La violence n’est pas limitée à son acte. Au contraire l’acte violent est impersonnel. Il n’est qu’une partie, de la dualité que véhicule la notion de violence. L’acte violent c’est l’expression impersonnelle de la destruction.

La violence acquiert son identité dans le raisonnement, la démonstration, par un phénomène de contractualisation, mais aussi de mots d’ordre. Elle est ambiguë, à la fois instituante et instituée.

La violence exprime. Elle exprime ce qui ne peut être contenu dans son acte, une idée absente. L’idée du mal.
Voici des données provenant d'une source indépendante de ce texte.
Lemma in_level (Q : list (list Z)) i l x : Q !! i = Some l -> x ∈ l -> x ∈ mjoin Q.
Proof. intros Hi Hx. rewrite (join_lookup Q i l Hi). set_solver. Qed.

Lemma levels_queue ts T Q i l : levels_ok ts T Q -> Q !! i = Some l ->
  exists q, queues T !! i = Some q /\ queue_ok ts q l.
Proof.
  intros [L L' Hq _] Hi. destruct (lookup_lt_is_Some_2 (queues T) i) as [q E].
  { apply lookup_lt_Some in Hi. lia. } exists q. split; [done|]. by eapply Hq.
Qed.

Lemma levels_frame D ts ts' T Q : relinked D ts ts' -> (forall x, x ∈ mjoin Q -> x ∉ D) ->
  levels_ok ts T Q -> levels_ok ts' T Q.
Proof.
  intros Hr Hd [L L' Hq Hn]. constructor; [done|done| |done]. intros i q l Hi Hl.
  eapply queue_frame; [done| |by eapply Hq]. intros x Hx. apply Hd. by eapply in_level.
Qed.

Lemma table_frame D ts ts' T Q : relinked D ts ts' -> (forall x, x ∈ mjoin Q -> x ∉ D) ->
  table_ok ts T Q -> table_ok ts' T Q.
Proof. intros Hr Hd [Hl Hb]. constructor; [by eapply levels_frame|done]. Qed.

(** One level changes, relinking its slots and others outside the table. *)
Lemma levels_update ts ts' T Q i l q' l' D b :
  levels_ok ts T Q -> Q !! i = Some l -> queue_ok ts' q' l' -> relinked D ts ts' ->
  (forall x, x ∈ D -> x ∈ l \/ x ∉ mjoin Q) ->
  (forall x, x ∈ l' -> x ∈ l \/ x ∉ mjoin Q) ->
  levels_ok ts' (mkTable (<[i := q']> (queues T)) b) (<[i := l']> Q).
Proof.
  intros [L L' Hq Hn] Hi Hok Hr Hd Hl'. pose proof (join_lookup Q i l Hi) as Hp.
  rewrite Hp in Hn. apply list.NoDup_app in Hn as (_ & Hdis & Hn).
  constructor; cbn [queues]; [by rewrite length_insert|by rewrite length_insert| |].
  - intros j q k Hj Hk. destruct (decide (i = j)) as [<-|Hij].
    + pose proof (lookup_lt_Some _ _ _ Hi). rewrite list_lookup_insert_eq in Hj by lia.
      rewrite list_lookup_insert_eq in Hk by lia. by simplify_eq.
    + rewrite list_lookup_insert_ne in Hj by done. rewrite list_lookup_insert_ne in Hk by done. eapply queue_frame; [done| |by eapply Hq].
      intros x Hx HxD. assert (Hxr : x ∈ mjoin (base.delete i Q)).
      { destruct (decide (j < i)%nat).
        - apply (in_level _ j k); [by rewrite list_lookup_delete_lt|done].
        - apply (in_level _ (pred j) k); [|done]. rewrite list_lookup_delete_ge by lia.
          by replace (S (pred j)) with j by lia. }
      destruct (Hd x HxD) as [Hxl|Hxn]; [by apply (Hdis x)|]. apply Hxn. rewrite Hp. set_solver.
  - rewrite (join_insert Q i l l' Hi). apply list.NoDup_app. split; [by destruct Hok|].
    split; [|done]. intros x Hx Hin. destruct (Hl' x Hx) as [Hxl|Hxn]; [by apply (Hdis x)|].
    apply Hxn. rewrite Hp. set_solver.
Qed.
La violence corrobore l’idée du mal, se subsume en la transmettant aux « objets » violentés, par son absence [l’absence de l’idée du mal]. Ainsi pour prendre un exemple type, le témoignage d’un déporté plus ou moins fictionnel d’Imre Kertesz dans être sans destin. L’idée du mal y est rampante, absente, c’est la violence, le dénuement, la précarité physique qui la rend présente. D’où son absence lorsqu’il sera soigné à Buchenwald et la polémique autour de l’affirmation : « je voudrais vivre encore un peu dans ce beau camp de concentration. [1] Dans cet exemple le déporté vit en dehors de la structure violente, de la violence, dans un système autre à l’intérieur de la microsociété recrée par le camp de concentration. Il est dans une hétérotopie, comportant ses règles, ses codes, et ses privilèges.

L’idée du mal est alors contenue dans la politique ou plus exactement le raisonnement, la démonstration politique. On mesure alors le rôle de l’idéologie dans la démesure violente. Historiquement parlant on peut s’interroger sur l’interaction entre propagande, nazi, fasciste, franciste, jeunes turcs, communiste et autres propagande autoritaires et la démesure violente, génocidaire. La destruction est alors l’envers d’une construction. La violence, destruction exprime l’absence au sein de son acte, la construction, la démonstration idéologique. La démesure violente, l’horreur violente est alors la destruction permettant d’atteindre la construction de la toute puissance [idéologique].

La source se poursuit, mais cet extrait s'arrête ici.